● ACTIVITY
The entries that follow should be written out exactly.

DATA FOR REVIEW: Begin

Lemma conditional_fold (f : gmap string string -> string * string -> gmap string string)
    (keep : string -> string -> bool) :
  (forall acc e, f acc e = if keep e.1 e.2 then <[e.1 := e.2]> acc else acc) ->
  forall (l : list (string * string)) (acc : gmap string string) k v,
  NoDup l.*1 ->
  foldl f acc l !! k = Some v <->
  ((k, v) ∈ l /\ keep k v = true) \/
  (acc !! k = Some v /\ forall v', (k, v') ∈ l -> keep k v' = false).
Proof.
  intros Hf l. induction l as [|[k0 v0] l IH]; intros acc k v Hnd; simpl.
  - split; [intros H; right; split; [done|]|].
    + intros v' Hv'. by apply not_elem_of_nil in Hv'.
    + intros [[Hin _]|[H _]]; [by apply not_elem_of_nil in Hin|done].
  - apply NoDup_cons in Hnd as [Hk0 Hnd]. rewrite (IH _ _ _ Hnd). clear IH.
    assert (Hfresh : forall v', (k0, v') ∉ l).
    { intros v' Hin. apply Hk0. apply list_elem_of_fmap. by exists (k0, v'). }
    rewrite Hf. cbn [fst snd].
    destruct (keep k0 v0) eqn:Hs.
    + destruct (decide (k = k0)) as [->|Hne].
      * rewrite lookup_insert_eq. split.
        -- intros [[Hin _]|[[= <-] _]]; [by apply Hfresh in Hin|].
           left. split; [by left|done].
        -- intros [[[[= <-]|Hin]%elem_of_cons Hv]|[_ Hall]].
           ++ right. split; [done|]. intros v' Hin. by apply Hfresh in Hin.
           ++ by apply Hfresh in Hin.
           ++ exfalso. specialize (Hall v0). rewrite Hs in Hall.
              by discriminate Hall; left.
      * rewrite lookup_insert_ne by done. split.
        -- intros [[Hin Hv]|[Hacc Hall]].
           ++ left. split; [by right|done].
           ++ right. split; [done|].
              intros v' [[=]|Hin]%elem_of_cons; [done|by apply Hall].
        -- intros [[[[=]|Hin]%elem_of_cons Hv]|[Hacc Hall]]; [done| |].
           ++ left. by split.
           ++ right. split; [done|]. intros v' Hin. apply Hall. by right.
    + split.
      * intros [[Hin Hv]|[Hacc Hall]].
        -- left. split; [by right|done].
        -- right. split; [done|].
           intros v' [[= -> ->]|Hin]%elem_of_cons; [done|by apply Hall].
      * intros [[[[= -> ->]|Hin]%elem_of_cons Hv]|[Hacc Hall]]; [congruence| |].
        -- left. by split.
        -- right. split; [done|]. intros v' Hin. apply Hall. by right.
Qed.

Lemma assign_keep key value (o : gmap string string) :
  Crawler.assign key value o =
    if negb (String.eqb key "__proto__") then <[key := value]> o else o.
Proof. unfold Crawler.assign. by destruct (String.eqb key "__proto__"). Qed.

(** No property named [__proto__] is ever created by an assignment. *)
Lemma assign_proto key value (o : gmap string string) :
  o !! "__proto__" = None -> Crawler.assign key value o !! "__proto__" = None.
Proof.
  intros Ho. unfold Crawler.assign.
  destruct (String.eqb_spec key "__proto__") as [->|Hne]; [done|].
  by rewrite lookup_insert_ne.
Qed.

Lemma collectAttributes_proto (el : Crawler.Node) :
  Crawler.collectAttributes el !! "__proto__" = None.
Proof.
  unfold Crawler.collectAttributes.
  assert (H : forall l (acc : gmap string string),
            acc !! "__proto__" = None ->
            foldl (fun attributes attr => Crawler.assign attr.1 attr.2 attributes) acc l
              !! "__proto__" = None).
  { induction l as [|a l IH]; intros acc Hacc; [done|].
    cbn [foldl]. apply IH. by apply assign_proto. }
  by apply H.
Qed.

(** [validateAttributes] keeps the attributes whose value is shorter than
    1000 characters, and only those; it stores none under the name
    [__proto__]. *)
Lemma validateAttributes_lookup (attributes : gmap string string) k v :
  Crawler.validateAttributes attributes !! k = Some v <->
  attributes !! k = Some v /\ String.length v < 1000 /\ k <> "__proto__".
Proof.
  unfold Crawler.validateAttributes.
  rewrite (conditional_fold _
             (fun k v => (String.length v <? 1000)%nat && negb (String.eqb k "__proto__")))
    by (first [apply NoDup_fst_map_to_list
              |intros acc e; rewrite assign_keep;
               by destruct (String.length e.2 <? 1000)%nat]).
  rewrite elem_of_map_to_list, lookup_empty, andb_true_iff, negb_true_iff,
    Nat.ltb_lt, String.eqb_neq.
  split; [intros [?|[? _]]; done|intros ?; by left].
Qed.

Lemma collect_fold (l : list (string * string)) k v :
  NoDup l.*1 ->
  foldl (fun attributes attr => Crawler.assign attr.1 attr.2 attributes) ∅ l !! k = Some v <->
  (k, v) ∈ l /\ k <> "__proto__".
Proof.
  intros Hnd.
  rewrite (conditional_fold _ (fun k _ => negb (String.eqb k "__proto__")))
    by (first [exact Hnd|intros acc e; apply assign_keep]).
  rewrite lookup_empty, negb_true_iff, String.eqb_neq.
  split; [intros [?|[? _]]; done|intros ?; by left].
Qed.

(** C8, as the code has it.  When the attributes of an element can be
    read, [extractAttributes] returns exactly those of them whose value is
    shorter than 1000 characters and whose name is not [__proto__], each
    with its name and value unchanged; an attribute whose value has 1000
    characters or more is dropped, and so is an attribute named
    [__proto__], which the assignment in the page never stores. *)
Theorem attributes_below_limit (element : Crawler.Handle) (el : Crawler.Node)
    (s : Crawler.CState W) (w' : W) :
  Crawler.resolve D element (Crawler.cworld s) = (w', inr el) ->
  exists m s',
    Crawler.extractAttributes D element s = (s', inr m) /\
    (forall k v,
       m !! k = Some v <->
       Crawler.collectAttributes el !! k = Some v /\ String.length v < 1000) /\
    (NoDup (Crawler.node_attributes el).*1 ->
     forall k v,
       m !! k = Some v <->
       (k, v) ∈ Crawler.node_attributes el /\ String.length v < 1000 /\
       k <> "__proto__").
Proof.
  intros E. unfold Crawler.extractAttributes, bind, Crawler.evaluate. rewrite E.
  eexists _, _. split; [reflexivity|]. split.
  - intros k v. rewrite validateAttributes_lookup. split.
    + by intros (? & ? & ?).
    + intros [Hk Hv]. split; [done|]. split; [done|].
      intros ->. by rewrite collectAttributes_proto in Hk.
  - intros Hnd k v. rewrite validateAttributes_lookup.
    unfold Crawler.collectAttributes. rewrite (collect_fold _ _ _ Hnd).
    split; [by intros ([? ?] & ? & ?)|by intros (? & ? & ?)].
Qed.
End AttributeFacts.

(** C8 as stated fails at the limit: a value of exactly 1000 characters
    does not exceed 1000 characters, and is dropped; values of 999
    characters are kept and values of 1001 dropped. *)
Lemma attribute_of_1000_characters_dropped :
  String.length (repeatChar 1000 "a") = 1000 /\
  (N.of_nat (String.length (repeatChar 1000 "a")) <= 1000)%N /\
  exists m,
    (Crawler.extractAttributes (staticDom longAttributes) 0 freshCrawl).2 = inr m /\
    m !! "data-a" = None /\
    m !! "data-b" = Some (repeatChar 999 "b") /\
    m !! "data-c" = None.
Proof.
  split; [by vm_compute|]. split; [by vm_compute|].
  eexists. split; [reflexivity|].
  repeat split; vm_compute; reflexivity.
Qed.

DATA FOR REVIEW: End

● EXERCISE RESULT
Lemma conditional_fold (f : gmap string string -> string * string -> gmap string string)
    (keep : string -> string -> bool) :
  (forall acc e, f acc e = if keep e.1 e.2 then <[e.1 := e.2]> acc else acc) ->
  forall (l : list (string * string)) (acc : gmap string string) k v,
  NoDup l.*1 ->
  foldl f acc l !! k = Some v <->
  ((k, v) ∈ l /\ keep k v = true) \/
  (acc !! k = Some v /\ forall v', (k, v') ∈ l -> keep k v' = false).
Proof.
  intros Hf l. induction l as [|[k0 v0] l IH]; intros acc k v Hnd; simpl.
  - split; [intros H; right; split; [done|]|].
    + intros v' Hv'. by apply not_elem_of_nil in Hv'.
    + intros [[Hin _]|[H _]]; [by apply not_elem_of_nil in Hin|done].
  - apply NoDup_cons in Hnd as [Hk0 Hnd]. rewrite (IH _ _ _ Hnd). clear IH.
    assert (Hfresh : forall v', (k0, v') ∉ l).
    { intros v' Hin. apply Hk0. apply list_elem_of_fmap. by exists (k0, v'). }
    rewrite Hf. cbn [fst snd].
    destruct (keep k0 v0) eqn:Hs.
    + destruct (decide (k = k0)) as [->|Hne].
      * rewrite lookup_insert_eq. split.
        -- intros [[Hin _]|[[= <-] _]]; [by apply Hfresh in Hin|].
           left. split; [by left|done].
        -- intros [[[[= <-]|Hin]%elem_of_cons Hv]|[_ Hall]].
           ++ right. split; [done|]. intros v' Hin. by apply Hfresh in Hin.
           ++ by apply Hfresh in Hin.
           ++ exfalso. specialize (Hall v0). rewrite Hs in Hall.
              by discriminate Hall; left.
      * rewrite lookup_insert_ne by done. split.
        -- intros [[Hin Hv]|[Hacc Hall]].
           ++ left. split; [by right|done].
           ++ right. split; [done|].
              intros v' [[=]|Hin]%elem_of_cons; [done|by apply Hall].
        -- intros [[[[=]|Hin]%elem_of_cons Hv]|[Hacc Hall]]; [done| |].
           ++ left. by split.
           ++ right. split; [done|]. intros v' Hin. apply Hall. by right.
    + split.
      * intros [[Hin Hv]|[Hacc Hall]].
        -- left. split; [by right|done].
        -- right. split; [done|].
           intros v' [[= -> ->]|Hin]%elem_of_cons; [done|by apply Hall].
      * intros [[[[= -> ->]|Hin]%elem_of_cons Hv]|[Hacc Hall]]; [congruence| |].
        -- left. by split.
        -- right. split; [done|]. intros v' Hin. apply Hall. by right.
Qed.

Lemma assign_keep key value (o : gmap string string) :
  Crawler.assign key value o =
    if negb (String.eqb key "__proto__") then <[key := value]> o else o.
Proof. unfold Crawler.assign. by destruct (String.eqb key "__proto__"). Qed.

(** No property named [__proto__] is ever created by an assignment. *)
Lemma assign_proto key value (o : gmap string string) :
  o !! "__proto__" = None -> Crawler.assign key value o !! "__proto__" = None.
Proof.
  intros Ho. unfold Crawler.assign.
  destruct (String.eqb_spec key "__proto__") as [->|Hne]; [done|].
  by rewrite lookup_insert_ne.
Qed.

Lemma collectAttributes_proto (el : Crawler.Node) :
  Crawler.collectAttributes el !! "__proto__" = None.
Proof.
  unfold Crawler.collectAttributes.
  assert (H : forall l (acc : gmap string string),
            acc !! "__proto__" = None ->
            foldl (fun attributes attr => Crawler.assign attr.1 attr.2 attributes) acc l
              !! "__proto__" = None).
  { induction l as [|a l IH]; intros acc Hacc; [done|].
    cbn [foldl]. apply IH. by apply assign_proto. }
  by apply H.
Qed.

(** [validateAttributes] keeps the attributes whose value is shorter than
    1000 characters, and only those; it stores none under the name
    [__proto__]. *)
Lemma validateAttributes_lookup (attributes : gmap string string) k v :
  Crawler.validateAttributes attributes !! k = Some v <->
  attributes !! k = Some v /\ String.length v < 1000 /\ k <> "__proto__".
Proof.
  unfold Crawler.validateAttributes.
  rewrite (conditional_fold _
             (fun k v => (String.length v <? 1000)%nat && negb (String.eqb k "__proto__")))
    by (first [apply NoDup_fst_map_to_list
              |intros acc e; rewrite assign_keep;
               by destruct (String.length e.2 <? 1000)%nat]).
  rewrite elem_of_map_to_list, lookup_empty, andb_true_iff, negb_true_iff,
    Nat.ltb_lt, String.eqb_neq.
  split; [intros [?|[? _]]; done|intros ?; by left].
Qed.

Lemma collect_fold (l : list (string * string)) k v :
  NoDup l.*1 ->
  foldl (fun attributes attr => Crawler.assign attr.1 attr.2 attributes) ∅ l !! k = Some v <->
  (k, v) ∈ l /\ k <> "__proto__".
Proof.
  intros Hnd.
  rewrite (conditional_fold _ (fun k _ => negb (String.eqb k "__proto__")))
    by (first [exact Hnd|intros acc e; apply assign_keep]).
  rewrite lookup_empty, negb_true_iff, String.eqb_neq.
  split; [intros [?|[? _]]; done|intros ?; by left].
Qed.

(** C8, as the code has it.  When the attributes of an element can be
    read, [extractAttributes] returns exactly those of them whose value is
    shorter than 1000 characters and whose name is not [__proto__], each
    with its name and value unchanged; an attribute whose value has 1000
    characters or more is dropped, and so is an attribute named
    [__proto__], which the assignment in the page never stores. *)
Theorem attributes_below_limit (element : Crawler.Handle) (el : Crawler.Node)
    (s : Crawler.CState W) (w' : W) :
  Crawler.resolve D element (Crawler.cworld s) = (w', inr el) ->
  exists m s',
    Crawler.extractAttributes D element s = (s', inr m) /\
    (forall k v,
       m !! k = Some v <->
       Crawler.collectAttributes el !! k = Some v /\ String.length v < 1000) /\
    (NoDup (Crawler.node_attributes el).*1 ->
     forall k v,
       m !! k = Some v <->
       (k, v) ∈ Crawler.node_attributes el /\ String.length v < 1000 /\
       k <> "__proto__").
Proof.
  intros E. unfold Crawler.extractAttributes, bind, Crawler.evaluate. rewrite E.
  eexists _, _. split; [reflexivity|]. split.
  - intros k v. rewrite validateAttributes_lookup. split.
    + by intros (? & ? & ?).
    + intros [Hk Hv]. split; [done|]. split; [done|].
      intros ->. by rewrite collectAttributes_proto in Hk.
  - intros Hnd k v. rewrite validateAttributes_lookup.
    unfold Crawler.collectAttributes. rewrite (collect_fold _ _ _ Hnd).
    split; [by intros ([? ?] & ? & ?)|by intros (? & ? & ?)].
Qed.
End AttributeFacts.

(** C8 as stated fails at the limit: a value of exactly 1000 characters
    does not exceed 1000 characters, and is dropped; values of 999
    characters are kept and values of 1001 dropped. *)
Lemma attribute_of_1000_characters_dropped :
  String.length (repeatChar 1000 "a") = 1000 /\
  (N.of_nat (String.length (repeatChar 1000 "a")) <= 1000)%N /\
  exists m,
    (Crawler.extractAttributes (staticDom longAttributes) 0 freshCrawl).2 = inr m /\
    m !! "data-a" = None /\
    m !! "data-b" = Some (repeatChar 999 "b") /\
    m !! "data-c" = None.
Proof.
  split; [by vm_compute|]. split; [by vm_compute|].
  eexists. split; [reflexivity|].
  repeat split; vm_compute; reflexivity.
Qed.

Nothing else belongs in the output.